François Palha, un torero dont les fans attendent toujours beaucoup, car il est au sommet de sa carrière, n’a pas eu de chance cet après-midi. Il a choisi avant Passanha et il n’a pas réussi à cailler un combat au goût. Quelques désaccords avec les chevaux qu’il a sortis, car la chance devant les taureaux dépend de beaucoup et les animaux ont aussi le droit d’avoir leurs moins bons après-midi. Celui qui a fermé la place, a une autre histoire. Une copie de Lopes Branco, avec cinq ans et dix mois sur sa carte d’identité, avec un savoir-faire et un roman, qui a très vite appris le chemin pour atteindre les chevaux, se mettant en avant avec danger. Une guerre s’est plantée dans l’arène et l’émotion sur les lignes, avec des prises éminentes, qui ont fini par arriver, avec un bonheur sans conséquences pour cheval et chevalier. François Palha Il a surmonté les difficultés avec beaucoup de courage et les deux derniers fers ont été des clameurs.

Forcados Aposento da Chamusca. Puisque les choses ne sont pas comme elles commencent, mais comme elles finissent, l’après-midi a été un triomphe et une gloire pour le groupe courageux. La Dame de Pranto, patronne de Chamusca, a étendu sa protection au faux vétéran Pedro Coelho dos Reis faire une claque flashy et brillante sur le visage du troisième, celui qui était principalement aidé avec d’énormes capacités, agissant uniquement comme un visage à peine sur le recours.
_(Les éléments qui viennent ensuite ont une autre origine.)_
Lemma Inner_ok st b h n p st' r : chain_ok_at st p -> ns_index st !! h = Some n -> in_pprev n = Some p -> read_block (in_entry n) = Some b ->
  SetBestChainInner nTotalBlocksEstimate st b h = (st', r) ->
  same_shape (ns_index st) (ns_index st') /\ same_best st st' /\ (r = Done tt -> chain_ok_at st' h) /\ (forall k, r = Fails k -> invalidated h st st').
Proof.
  intros [Hi Hf Hl Hh Hk0 Hu] En Ep Eb; unfold SetBestChainInner; rewrite (read_hash _ h n b Hi Hf En Eb).
  destruct (connect_entry nTotalBlocksEstimate st (ns_db st) b h) as [st1 r1] eqn:Ec.
  destruct (connect_entry_ok st (ns_db st) b h n p st1 r1 Hi Hf En Ep Eb Hl Hu Ec) as [Hk Hl1]; pose proof (kept_shape _ _ Hk) as Hs.
  pose proof (kept_same_best _ _ Hk) as Hsb; destruct r1 as [db|k|].
  - specialize (Hl1 db eq_refl); cbn [ns_index with_db]; destruct (shape_lookup _ _ h n Hs En) as (m & Em & _ & Epp).
    unfold prev_of; rewrite Em, <- Epp, Ep; set (i' := set_pnext (ns_index st1) p (Some h)).
    assert (Hs1 : same_shape (ns_index st1) i') by (apply set_pnext_shape).
    assert (Hs2 : same_shape (ns_index st) i') by (now transitivity (ns_index st1)).
    destruct (pool_fold _ _ _) as [q|k|] eqn:Eq; intros E; injection E as <- <-; (split; [exact Hs2|]; split; [exact Hsb|]; split; try discriminate).
    + intros _; split; cbn; [now apply (shape_index_ok (ns_index st)) | now apply (shape_files (ns_index st)) | | reflexivity | | now apply (shape_heights (ns_index st))].
      * apply (shape_ledger (ns_index st1)); auto; now apply (shape_index_ok (ns_index st)).
      * apply (links_appended _ h m p); [now apply (shape_index_ok (ns_index st)) | exact Em | congruence|].
        apply (kept_links (ns_index st)); auto; apply Hk.
    + exfalso; exact (pool_fold_fails _ _ _ _ (fun p tx k => pool_remove_fails p tx k) Eq).
  - intros E; injection E as <- <-; assert (Hk2 : invalidated h st (InvalidChainFound st1 h)) by (now exists st1); destruct (invalidated_index _ _ _ Hk2).
    split; [assumption|]; split; [assumption|]; split; [discriminate | intros k' _; exact Hk2].
  - intros E; injection E as <- <-; split; [exact Hs|]; split; [exact Hsb|]; split; discriminate.
Qed.

(** Hashes that follow each other from [h] to [last]. *)
Fixpoint hash_path (i : block_index) (h : list Z) (hs : list (list Z)) (last : list Z) : Prop :=
  match hs with
  | [] => h = last
  | k :: ks => prev_of i k = Some h /\ hash_path i k ks last
  end.

Lemma hash_path_shape i j h hs last : same_shape i j -> hash_path i h hs last -> hash_path j h hs last.
Proof. intros Hs; revert h; induction hs as [|k ks IH]; intros h; cbn [hash_path]; [easy|]; rewrite (prev_of_shape i j k Hs); intros [E Hp]; split; auto. Qed.

Lemma hash_path_app i h hs k last : hash_path i h (hs ++ [k]) last <-> exists m, hash_path i h hs m /\ prev_of i k = Some m /\ k = last.
Proof.
  revert h; induction hs as [|x hs IH]; intros h; cbn [app hash_path].
  - split; [intros [E1 E2]; now exists h | intros (m & <- & E1 & E2); now split].
  - rewrite IH; split; [intros (E & m & Hm); exists m; tauto | intros (m & [E Hm] & H2); split; [exact E | now exists m]].
Qed.

Lemma postponed_path i trust fuel : forall h rest first, postponed i trust fuel h = (rest, first) ->
  hash_path i first (rev rest) h /\ ((forall p, prev_of i h = Some p -> uint_lt trust (trust_at i p) = false) -> rest = []).
Proof.
  induction fuel as [|fuel IH]; intros h rest first; cbn [postponed]; [intros [= <- <-]; now split|].
  destruct (prev_of i h) as [p|] eqn:Ep; [|intros [= <- <-]; now split].
  destruct (uint_lt trust (trust_at i p)) eqn:Et; [|intros [= <- <-]; now split].
  destruct (postponed i trust fuel p) as [rest' first'] eqn:Er; intros [= <- <-]; destruct (IH p rest' first' Er) as [Hp _]; split.
  - cbn [rev]; apply hash_path_app; now exists p.
  - intros Hn; rewrite (Hn p eq_refl) in Et; discriminate.
Qed.

Lemma further_ok hs : forall st h last st' r, chain_ok_at st h -> hash_path (ns_index st) h hs last ->
  connect_further read_file nTotalBlocksEstimate st hs = (st', r) ->
  same_shape (ns_index st) (ns_index st') /\ same_best st st' /\ (forall n, r <> Fails n)
  /\ (r = Done tt -> exists t ts, chain_ok_at st' t /\ hash_path (ns_index st') t ts last /\ (hs = [] -> t = h)).
Proof.
  induction hs as [|k ks IH]; intros st h last st' r Hc Hp; cbn [connect_further].
  { intros E; injection E as <- <-; repeat split; try reflexivity; try discriminate; intros _; exists h, []; now split. }
  pose proof Hp as Hp0; destruct Hp as [Ep Hp]; apply prev_of_some in Ep as (n & En & Epp); rewrite En.
  destruct (read_block (in_entry n)) as [b|] eqn:Eb.
  2:{ intros E; injection E as <- <-; repeat split; try reflexivity; try discriminate; intros _; exists h, (k :: ks); split; [exact Hc|]; split; [exact Hp0 | discriminate]. }
  destruct (SetBestChainInner nTotalBlocksEstimate st b k) as [st1 r1] eqn:Ei.
  destruct (Inner_ok st b k n h st1 r1 Hc En Epp Eb Ei) as (Hs & Hsb & Hd & Hfail); destruct r1 as [[]|m|].
  - intros E; apply (IH st1 k last) in E; [|now apply Hd | now apply (hash_path_shape (ns_index st))].
    destruct E as (Hs' & Hsb' & Hnf & Hdone); split; [now transitivity (ns_index st1)|]; split; [|split; [exact Hnf|]].
    + unfold same_best in *; intuition congruence.
    + intros Hr; destruct (Hdone Hr) as (t & ts & Ht & Hpt & _); exists t, ts; split; [exact Ht|]; split; [exact Hpt | discriminate].
  - intros E; injection E as <- <-; split; [exact Hs|]; split; [exact Hsb|]; split; [discriminate|]; intros _; exists h, (k :: ks); split; [|split; [|discriminate]].
    + exact (invalidated_chain k st st1 h (Hfail m eq_refl) Hc).
    + apply (hash_path_shape (ns_index st) _ h (k :: ks)); [exact Hs | exact Hp0].
  - intros E; injection E as <- <-; split; [exact Hs|]; split; [exact Hsb|]; split; discriminate.
Qed.

Lemma set_best_fields st hash h n : ns_index st !! h = Some n ->
  let st' := set_best st hash h in
  ns_best st' = Some h /\ ns_hashBestChain st' = hash /\ ns_nBestHeight st' = bi_nHeight (in_entry n)
  /\ ns_nBestChainTrust st' = bi_nChainTrust (in_entry n) /\ ns_index st' = ns_index st /\ ns_db st' = ns_db st.
Proof. intros E st'; unfold st', set_best; rewrite E; repeat split. Qed.

Lemma chain_set_best st hash h t : chain_ok_at st t -> chain_ok_at (set_best st hash h) t.
Proof. intros []; unfold set_best; destruct (ns_index st !! h); split; assumption. Qed.

Lemma finish_ok st st1 hNew n t ts (P : Prop) : same_shape (ns_index st) (ns_index st1) -> ns_index st !! hNew = Some n ->
  chain_ok_at st1 t -> hash_path (ns_index st1) t ts hNew -> (P -> t = hNew) ->
  let st' := set_best st1 hNew hNew in
  ns_best st' = Some hNew /\ ns_hashBestChain st' = hNew /\ ns_nBestHeight st' = bi_nHeight (in_entry n)
  /\ ns_nBestChainTrust st' = bi_nChainTrust (in_entry n)
  /\ exists hTip hs, chain_ok_at st' hTip /\ hash_path (ns_index st') hTip hs hNew /\ (P -> hTip = hNew).
Proof.
  intros Hs En Hc Hp HP; destruct (shape_lookup _ _ _ _ Hs En) as (m & Em & (_ & _ & _ & E4 & E5) & _); cbv zeta.
  destruct (set_best_fields st1 hNew hNew m Em) as (F1 & F2 & F3 & F4 & F5 & F6); rewrite F1, F2, F3, F4, E4, E5; repeat split.
  exists t, ts; split; [now apply chain_set_best|]; now rewrite F5.
Qed.

Lemma failed_ok st st1 h hBest : chain_ok_at st hBest -> invalidated h st st1 ->
  chain_ok_at st1 hBest /\ same_tables (ns_db st) (ns_db st1) /\ invalid_trust_kept h st st1 /\ ns_pool st1 = ns_pool st /\ same_best st st1.
Proof. intros Hc Hk; destruct (invalidated_state _ _ _ Hk) as (E1 & E2 & E3); split; [exact (invalidated_chain _ _ _ _ Hk Hc)|]; do 3 (split; [assumption|]); now apply (invalidated_index h). Qed.

Lemma set_best_kept st h : ns_index (set_best st h h) = ns_index st /\ ns_genesis (set_best st h h) = ns_genesis st.
Proof. unfold set_best; destruct (ns_index st !! h); now split. Qed.

Lemma SetBestChain_ok (st st' : node_state) (block : CBlock) (hNew hBest : list Z) (n : index_node) (r : outcome unit) :
  ns_best st = Some hBest -> ns_hashBestChain st = hBest -> ns_genesis st <> None -> chain_ok_at st hBest ->
  ns_index st !! hNew = Some n -> in_pprev n = Some (hashPrevBlock block) -> read_block (in_entry n) = Some block ->
  wf 8 (hashPrevBlock block) -> wf 8 hBest ->
  SetBestChain read_file nTotalBlocksEstimate hashGenesisBlock fEnforceCanonical rate_limited st block hNew = (st', r) ->
  same_shape (ns_index st) (ns_index st') /\ ns_genesis st' = ns_genesis st
  /\ (r = Done tt ->
     ns_best st' = Some hNew /\ ns_hashBestChain st' = hNew
     /\ ns_nBestHeight st' = bi_nHeight (in_entry n) /\ ns_nBestChainTrust st' = bi_nChainTrust (in_entry n)
     /\ exists hTip hs, chain_ok_at st' hTip /\ hash_path (ns_index st') hTip hs hNew
        /\ (uint_lt (trust_at (ns_index st) hBest) (trust_at (ns_index st) (hashPrevBlock block)) = false -> hTip = hNew))
  /\ (forall nDoS, r = Fails nDoS -> chain_ok_at st' hBest /\ same_tables (ns_db st) (ns_db st') /\ invalid_trust_kept hNew st st' /\ ns_pool st' = ns_pool st /\ same_best st st').
Proof.
  intros Hb Hh Hg Hc En Epp Eb Hwp Hwb; pose proof (at_index _ _ Hc) as Hi; pose proof (read_hash _ hNew n block Hi (at_files _ _ Hc) En Eb) as Ehash.
  unfold SetBestChain; rewrite Ehash, (bool_decide_eq_false_2 _ Hg); cbn [andb]; rewrite Hh, Hb.
  destruct (uint_eq (hashPrevBlock block) hBest) eqn:Ee.
  - rewrite (uint_eq_spec 8), Z.eqb_eq in Ee by assumption; apply (val_inj 8 _ _ Hwp Hwb) in Ee; rewrite Ee in Epp.
    destruct (SetBestChainInner nTotalBlocksEstimate st block hNew) as [st1 r1] eqn:Ei.
    destruct (Inner_ok st block hNew n hBest st1 r1 Hc En Epp Eb Ei) as (Hs & Hsb & Hd & Hf).
    destruct (set_best_kept st1 hNew) as [Hx Hgx]; destruct Hsb as (_ & _ & _ & _ & Hsg).
    destruct r1 as [[]|k|]; intros E; injection E as <- <-; (split; [rewrite ?Hx; exact Hs|]; split; [rewrite ?Hgx; exact Hsg|]; split; try discriminate).
    + intros _; apply (finish_ok st st1 hNew n hNew []); auto; reflexivity.
    + intros k' _; apply (failed_ok st st1 hNew hBest Hc); now apply (Hf k).
  - destruct (postponed _ _ _ _) as [rest first] eqn:Epo; destruct (postponed_path _ _ _ _ _ _ Epo) as [Hpath Hnil].
    destruct (Reorganize _ _ _ _ st first) as [st1 r1] eqn:Er; destruct (Reorganize_ok st hBest first st1 r1 Hb Hc Er) as (Hs & Hsb & Hd & Hf).
    destruct r1 as [[]|k|].
    + destruct (connect_further _ _ st1 (rev rest)) as [st2 r2] eqn:Ef.
      destruct (further_ok (rev rest) st1 first hNew st2 r2 (Hd eq_refl) (hash_path_shape _ _ _ _ _ Hs Hpath) Ef) as (Hs2 & Hsb2 & Hnf & Hdone).
      assert (Hs3 : same_shape (ns_index st) (ns_index st2)) by (now transitivity (ns_index st1)).
      assert (Hsg : ns_genesis st2 = ns_genesis st) by (unfold same_best in Hsb, Hsb2; intuition congruence); destruct (set_best_kept st2 hNew) as [Hx Hgx].
      destruct r2 as [[]|k|]; [| exfalso; exact (Hnf k eq_refl) |]; intros E; injection E as <- <-; (split; [rewrite ?Hx; exact Hs3|]; split; [rewrite ?Hgx; exact Hsg|]; split; try discriminate).
      intros _; destruct (Hdone eq_refl) as (t & ts & Ht & Hpt & Ht0); apply (finish_ok st st2 hNew n t ts); auto.
      intros Hno; assert (rest = []) as -> by (apply Hnil; intros p Ep; unfold prev_of in Ep; rewrite En, Epp in Ep; now injection Ep as <-).
      cbn in Hpath; rewrite <- Hpath; now apply Ht0.
    + intros E; injection E as <- <-; assert (Hk : invalidated hNew st (InvalidChainFound st1 hNew)) by (exists st1; split; [now apply (Hf k) | reflexivity]).
      destruct (invalidated_index _ _ _ Hk) as [Hx (_ & _ & _ & _ & Hgx)]; split; [exact Hx|]; split; [exact Hgx|]; split; [discriminate|]; intros k' _; exact (failed_ok st _ hNew hBest Hc Hk).
    + intros E; injection E as <- <-; split; [exact Hs|]; split; [apply Hsb|]; split; discriminate.
Qed.
(* ===== verification/Process.v ===== *)
(** * Process: accepting blocks (main.cpp)

    [AddToBlockIndex], [AcceptBlock] and [ProcessBlock] on the whole state of
    the node: the chain with its index, database and pool, the block
    files, the synchronized checkpoint, the orphan blocks and the stakes seen.
    An orphan is found by its hash, which stands for its address.  What is
    sent to peers and shown to the user is not modelled. *)

From Stdlib Require Import ZArith List Lia Bool.
From stdpp Require Import gmap list.
From S2P Require Import Prelude SphTypes Uint256 Merkle Serialize Transaction BigNum Script Interp SigHash BlockIndex.
From S2P Require Import Stake Difficulty Kernel Subsidy Inputs CheckBlock Connect Mempool Chain Checkpoints.
Import ListNotations.

Open Scope Z_scope.

(** ** The state *)

Abbreviation stake_set := (gset (COutPoint * Z)).
Abbreviation block_files := (gmap (Z * Z) CBlock).

(** [mapOrphanBlocksByPrev] has the orphans after a block in the order in which
    they came. *)
Record process_state := Process {
  ps_node : node_state;
  ps_files : block_files;
  ps_sync : sync_state;
  mapOrphanBlocks : gmap (list Z) CBlock;
  mapOrphanBlocksByPrev : gmap (list Z) (list (list Z));
  setStakeSeen : stake_set;
  setStakeSeenOrphan : stake_set
}.
Definition db_user : TableRef User.t :=
  mkRef users (fun t d =>
    mkDB t (activateTokens d) (passwordResetTokens d) (deleteTokens d)
         (blogs d) (follows d) (notifications d) (searches d)).
Definition db_activateToken : TableRef ActivateToken.t :=
  mkRef activateTokens (fun t d =>
    mkDB (users d) t (passwordResetTokens d) (deleteTokens d)
         (blogs d) (follows d) (notifications d) (searches d)).
Definition db_passwordResetToken : TableRef PasswordResetToken.t :=
  mkRef passwordResetTokens (fun t d =>
    mkDB (users d) (activateTokens d) t (deleteTokens d)
         (blogs d) (follows d) (notifications d) (searches d)).
Definition db_deleteToken : TableRef DeleteToken.t :=
  mkRef deleteTokens (fun t d =>
    mkDB (users d) (activateTokens d) (passwordResetTokens d) t
         (blogs d) (follows d) (notifications d) (searches d)).
Definition db_blog : TableRef Blog.t :=
  mkRef blogs (fun t d =>
    mkDB (users d) (activateTokens d) (passwordResetTokens d) (deleteTokens d)
         t (follows d) (notifications d) (searches d)).
Definition db_follow : TableRef Follow.t :=
  mkRef follows (fun t d =>
    mkDB (users d) (activateTokens d) (passwordResetTokens d) (deleteTokens d)
         (blogs d) t (notifications d) (searches d)).
Definition db_notification : TableRef Notification.t :=
  mkRef notifications (fun t d =>
    mkDB (users d) (activateTokens d) (passwordResetTokens d) (deleteTokens d)
         (blogs d) (follows d) t (searches d)).
Definition db_searches : TableRef Searches.t :=
  mkRef searches (fun t d =>
    mkDB (users d) (activateTokens d) (passwordResetTokens d) (deleteTokens d)
         (blogs d) (follows d) (notifications d) t).

(** ** Handlers as computations *)

Inductive Outcome (A : Type) : Type :=
| Ok (a : A)
| Throw (message : string).
Arguments Ok {A} a.
Arguments Throw {A} message.

Definition M (A : Type) : Type := DB -> Outcome A * DB.

Definition ret {A} (a : A) : M A := fun d => (Ok a, d).
Definition throw {A} (message : string) : M A := fun d => (Throw message, d).
Definition bind {A B} (m : M A) (k : A -> M B) : M B :=
  fun d => match m d with
           | (Ok a, d') => k a d'
           | (Throw e, d') => (Throw e, d')
           end.

Declare Scope handler_scope.
Delimit Scope handler_scope with handler.
Notation "x <- m ;; k" := (bind m (fun x => k))
  (at level 61, m at next level, right associativity) : handler_scope.
Notation "m ;;; k" := (bind m (fun _ => k))
  (at level 61, right associativity) : handler_scope.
Le groupe a très bien joué tout au long de l’après-midi et il y a eu de bonnes interventions des forcados qui sont actifs.

Il convient de souligner les efforts déployés par le promoteur de cette célébration, Joseph Louis Gomes, également ancien forcado et capo du groupe de Lisbonne. Une corrida très soignée, une affiche forte et un pari gagné, dans l’ambiance et le résultat artistique.

DOSSIER FESTIVAL
Plein sur les lignes. trois taureaux de Lopes Branco Oui trois de Passanhabien présenté et avec des conditions de combat différentes.

João Telles Jr. rond et rond.

João Telles, rond et rond.

François Palha, ovation médiatique et silence.